Poet and artist, Richard H. Fay had this to say:
While mainstream poetry may explore the world around us, speculative poetry explores the farthest reaches of human imagination, and beyond. With roots sunk deep in the mythic and folkloric ballads of yore, and branches stretching high into the endless skies of fantasy and science-fiction, speculative poetry possesses a rich heritage and an exciting future. I truly believe that this particular poetic form is entering a golden age, due in no small part to the contributions made to the genre by David C. Kopaska-Merkel and Kendall Evans.
Many talented poets currently practice the craft of speculative verse composition.
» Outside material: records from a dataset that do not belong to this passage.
Lemma reap_loop_wait m n i pid soft rc s rest :
  waits s = replicate m WNone ++ rest →
  reap_loop (m + n) (Z.of_nat i) pid soft rc s =
  reap_loop n (Z.of_nat (i + m)) pid soft rc (after_waits rest (concat (second pid soft <$> seq i m)) s).
Proof.
  revert i s. induction m as [|m IH]; intros i s Hw.
  - cbn in Hw. destruct s as [ts fs rs ws cs ok cr cl]. cbn in Hw. subst ws. rewrite Nat.add_0_r. unfold after_waits. cbn. by rewrite app_nil_r.
  - cbn [Nat.add reap_loop]. erewrite run_bind by (apply waitpid_run; exact Hw).
    replace (Z.of_nat i + 1) with (Z.of_nat (S i)) by lia.
    replace (i + S m)%nat with (S i + m)%nat by lia.
    cbn [seq]. rewrite fmap_cons. cbn [concat].
    transitivity (reap_loop (m + n) (Z.of_nat (S i)) pid soft rc (after_waits (replicate m WNone ++ rest) (second pid soft i) s)).
    + unfold second. destruct (Nat.ltb_spec 3 i); [rewrite decide_True by lia|rewrite decide_False by lia].
      * destruct (Nat.ltb_spec 4 i); [rewrite decide_True by lia|rewrite decide_False by lia];
          unfold mbind, M_bind, does; cbn; unfold after_waits; by rewrite <- app_assoc.
      * unfold mbind, M_bind, does. cbn. by unfold after_waits.
    + rewrite IH by done. unfold after_waits. cbn. by rewrite <- app_assoc.
Qed.

(** A process that ends within six seconds gives its status; after four seconds it gets the soft
    signal, after five SIGKILL; and one that is still there is given up after six. *)
Theorem reap_spec pid soft rc s k rest :
  (∀ status, (k < 6)%nat → waits s = replicate k WNone ++ WStatus status :: rest →
     reap pid soft rc s = Done (status, after_waits rest (reap_calls k pid soft) s)) ∧
  (waits s = replicate 7 WNone ++ rest → reap pid soft rc s = Done (rc, after_waits rest (reap_calls 6 pid soft) s)).
Proof.
  split.
  - intros status Hk Hw. unfold reap. replace 6%nat with (k + S (5 - k))%nat at 1 by lia. erewrite run_bind.
    2: { change 0 with (Z.of_nat 0). rewrite (reap_loop_wait k _ 0 _ _ _ _ _ Hw). cbn [reap_loop Nat.add].
         erewrite run_bind by (apply waitpid_run; reflexivity). reflexivity. }
    cbn. by rewrite decide_False by lia.
  - intros Hw. unfold reap. change 6%nat with (6 + 0)%nat at 1. erewrite run_bind.
    2: { change 0 with (Z.of_nat 0). rewrite (reap_loop_wait 6 0 0 _ _ _ _ (WNone :: rest)) by done. reflexivity. }
    cbv beta iota zeta. rewrite decide_True by done. erewrite run_bind by (apply waitpid_run; reflexivity). done.
Qed.

Fixpoint ascending (l : list Z) : bool :=
  match l with
  | x :: l => match l with y :: _ => (x <=? y) && ascending l | [] => true end
  | [] => true
  end.

Lemma ascending_sorted l : ascending l = true → StronglySorted Z.le l.
Proof.
  intros Ha. apply Sorted_StronglySorted; [intros x y z; lia|]. induction l as [|x l IH]; [constructor|].
  destruct l as [|y l]; [by repeat constructor|]. cbn [ascending] in Ha. apply andb_true_iff in Ha as [Hxy Ha].
  constructor; [by apply IH|]. constructor. lia.
Qed.

(** ** Runs *)
Module Runs.
Local Existing Instance zero_mem.

(** The answers for daemons that are started, work, and are killed by a signal, at given times. *)
Definition crashes (signal : Z) (at_ : list Z) : sys :=
  mkSys (at_ ≫= λ t, [t; t]) ((λ t, ForkParent (1000 + t)) <$> at_) ((λ _, str "0" ++ [10]) <$> at_) ((λ _, WStatus signal) <$> at_) []
    (at_ ≫= λ _, [true; false]) (mkCred 0 0 []) [].

Fixpoint turns (n : nat) (o : process_opts) (v : supervisor) (s : sys) : outcome (supervisor * sys) :=
  match n with
  | O => Done (v, s)
  | S n => '(r, s) ← supervise_turn o v s; match r with inr v => turns n o v s | inl _ => Fault Blocked end
  end.

Lemma turns_rtc n o v s x : turns n o v s = Done x → rtc (turn o) (v, s) x.
Proof.
  revert v s. induction n as [|n IH]; intros v s Hn; cbn in Hn; [by injection Hn as <-|]. outcome_inv Hn. destruct x0 as [[e|v'] s']; [done|].
  apply (rtc_l _ _ (v', s')); [exact Hx|]. by apply IH.
Qed.

Definition named : process_opts := z_process_set_name (Some (str "zorp")) default_opts.
Definition after (n : nat) (s : sys) : supervisor * sys :=
  match turns n (clamp_opts named) initial_supervisor s with Done x => x | Fault _ => (initial_supervisor, s) end.

Lemma after_turns n s :
  match turns n (clamp_opts named) initial_supervisor s with Done _ => True | Fault _ => False end →
  rtc (turn (clamp_opts named)) (initial_supervisor, s) ((after n s).1, (after n s).2).
Proof. unfold after. destruct (turns n _ _ _) as [[v s']|] eqn:E; [|done]. intros _. by apply (turns_rtc n). Qed.

Definition result_of {A} (m : outcome (A * sys)) : option (A * list Z) := match m with Done (a, s) => Some (a, starts s) | Fault _ => None end.

(** With the default limits a daemon that crashes at once is started five times, that is, restarted four times. *)
Example storm : result_of (z_process_perform_supervise true named (crashes 11 (replicate 9 7))) = Some (Exit 0, [7; 7; 7; 7; 7]).
Proof. vm_compute. done. Qed.

Lemma restarts_limited_witness :
  ∃ r s2, supervise_turn (clamp_opts named) (after 3 (crashes 11 (replicate 9 7))).1 (after 3 (crashes 11 (replicate 9 7))).2 = Done (r, s2) ∧
  starts s2 = [7; 7; 7; 7] ∧ limited 60 5 (starts s2).
Proof.
  do 2 eexists. split; [vm_compute; reflexivity|]. split; [reflexivity|].
  refine (proj1 (restarts_limited named (crashes 11 (replicate 9 7)) _ _ _ _ _ _ (after_turns 3 (crashes 11 (replicate 9 7)) _) _));
    [done|by apply ascending_sorted|by vm_compute|by vm_compute].
Defined.

Definition hourly (n : Z) : list Z := (Z.mul 3600) <$> seqZ 1 n.

Lemma times_overflow_witness :
  let x := after 30 (crashes 11 (hourly 31)) in supervise_turn (clamp_opts named) x.1 x.2 = Fault OutOfBounds.
Proof.
  apply (times_overflow named (crashes 11 (hourly 31)) _ _); [done|by apply ascending_sorted; vm_compute|apply after_turns; by vm_compute|by vm_compute|by vm_compute].
Defined.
Kopaska-Merkel and Evans number among the most accomplished of that unique breed of modern bard. Both have had a plethora of poems published in various science fiction, fantasy, and horror venues. Both are award-winning poets; one of their previous collaborative efforts, "The Tin Men", received the Science Fiction Poetry Association's 2006 Rhysling Award for Best Long Poem. Both use verse to ask the eternal speculative question: what if? Whether it be mythology mixed with a dash of paleontology and a heaping spoonful of the bizarre, or astronomy drenched in a hearty helping of planetary personification, their poems satisfy a craving for the fantastic. Their works transport us to a strangely different but faintly familiar universe, a reality consisting of wild worlds and fractured futures. A diverse array of perspectives introduce us to odd characters, weird robots, and wondrous creatures.
So read on, my fellow speculative poetry aficionados. Get carried far, far away by the works within. Discover distant space and time. Let your imaginations soar!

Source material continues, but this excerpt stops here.